Écrire de nombreux livres est sans fin;
Et moi qui en ai tant écrit en prose et en vers
Pour autrui, je veux maintenant écrire pour moi-même —
Écrire mon histoire pour le meilleur de moi
Comme lorsque l'on peint son portrait pour un ami,
Qui le garde dans un tiroir et le contemple
Longtemps après qu'il a cessé de vous aimer,
Pour rassembler ce qu'il fut et ce qu'il est.

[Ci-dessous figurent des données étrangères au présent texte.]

Lemma create_step s0 s s2 dir d i flags b :
  creating s0 s dir d i flags -> 0 <= i < 1024 -> 0 <= flags < 256 -> present flags = true ->
  in_heap b -> entry_is_free s b = true -> fresh_table s s2 dir b i flags ->
  creating s0 (pt_set dir i (Z.lor (block_addr b) (Z.lor flags PAGE_WRITE_ALLOW)) s2) dir d (i + 1) flags.
Proof.
  intros C Hi Hf Hpf Hb Hfree [Hwf2 Hown Hno2 Hpde Hpte Hget Hent2 Hout].
  destruct (cr_dir _ _ _ _ _ _ C) as [Hdir Hd]. pose proof (wf_heap _ _ Hwf2) as Hs2.
  assert (Hnu0 : entry_is_free s0 b = true).
  { rewrite <- (cr_free s0 s dir d i flags); [done | done | done | by rewrite <- Hown]. }
  destruct (lor_write_flags flags Hf) as [Hf2 Hpf2]. set (fl := Z.lor flags PAGE_WRITE_ALLOW) in *. rewrite Hpf in Hpf2.
  assert (Hub2 : used s2 b) by (unfold used, entry_is_free; by rewrite Hent2, Z.eqb_refl).
  assert (Habs : present (pde s2 dir i) = false) by (rewrite Hpde by done; apply (cr_todo _ _ _ _ _ _ C); lia).
  assert (Hent : forall k, in_heap k -> get_entry (pt_set dir i (Z.lor (block_addr b) fl) s2) k =
    if k =? b then 65 else get_entry s k).
  { intros k Hk. rewrite <- Hent2, !heap_entry by (done || blk; lia). rewrite Hdir. apply pt_set_out; [done | done |].
    blk. lia. }
  split.
  - by eapply setpde_wf.
  - done.
  - intros t Ht. eapply setpde_owned in Ht; try done. rewrite Hown in Ht. destruct Ht as [Ht| ->].
    + destruct (cr_page _ _ _ _ _ _ C t Ht), (owned_used _ _ _ (cr_wf _ _ _ _ _ _ C) Ht).
      split; [|done]. unfold page_entry. rewrite Hent by done. by destruct (t =? b).
    + split; [|done]. unfold page_entry. by rewrite Hent, Z.eqb_refl.
  - intros t Ht Hnot. rewrite Hent by done. destruct (Z.eqb_spec t b) as [->|].
    + destruct Hnot. eapply setpde_owned; try done. by right.
    + apply (cr_rest _ _ _ _ _ _ C); [done|]. intros Ho. apply Hnot. eapply setpde_owned; try done.
      left. by apply Hown.
  - intros j Hj. rewrite (setpde_pde s2 dir d), (proj2 (Z.eqb_neq i j)), Hpde by (done || lia).
    apply (cr_todo _ _ _ _ _ _ C). lia.
  - intros j Hj. rewrite (setpde_pde s2 dir d) by (done || lia). destruct (Z.eqb_spec i j) as [<-|].
    + split; [by apply setpde_present|]. rewrite entry_val by auto with amog.
      pose proof (block_aligned b). zlia.
    + rewrite Hpde by lia. apply (cr_done _ _ _ _ _ _ C). lia.
  - intros v Hv. rewrite (setpde_pte s2 dir d) by (done || lia). destruct (Z.eqb_spec (v / 1024) i) as [E|E].
    + rewrite Hget by zlia. f_equal. zlia.
    + rewrite Hpte by lia. apply (cr_ident _ _ _ _ _ _ C). zlia.
  - intros t a Ht Hu Ha. assert (t <> b) by (intros ->; unfold used in Hu; congruence).
    assert (t <> d). { intros ->. destruct (cr_page _ _ _ _ _ _ C d) as [_ H']; [by left|]. unfold used in Hu. congruence. }
    rewrite <- (cr_keep _ _ _ _ _ _ C t a Ht Hu Ha).
    rewrite (setpde_out s2 dir d), Hout; try done; unfold in_block in *; blk; lia.
Qed.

Moi, qui ainsi écris, suis encore ce qu'on appelle jeune:
Pas encore assez éloignée des rivages de la vie
Dans le voyage intérieur pour ne plus entendre
Ce murmure venu de l'Infini alentour,
Auquel sourient les nourrissons dans le sommeil
Et qu'on s'émerveille de leur sourire; non, pas si loin,
Mais je revois ma mère à son poste, doigt levé
Près de la porte de la chambre d'enfant,
Chut, chut — trop de bruit! Et ses doux yeux
De se projeter pour démentir son propos
Dans la turbulence enfantine. Elle nous a quittés,
Et assise, je sens la main de mon père,
Lentement caresser mes boucles sur son genou;
Et j'entends Assunta disant sa plaisanterie
(Elle sait qu'il la préfère à tout autre),
Combien de scudi d'or avait-il fallu pour faire
Ces bouclettes blondes? O, main paternelle,
Caresse, appuie lourdement les pauvres cheveux,
Tire, pousse la petite tête plus près de ton genou!
Je suis trop jeune, oui, pour rester seule assise.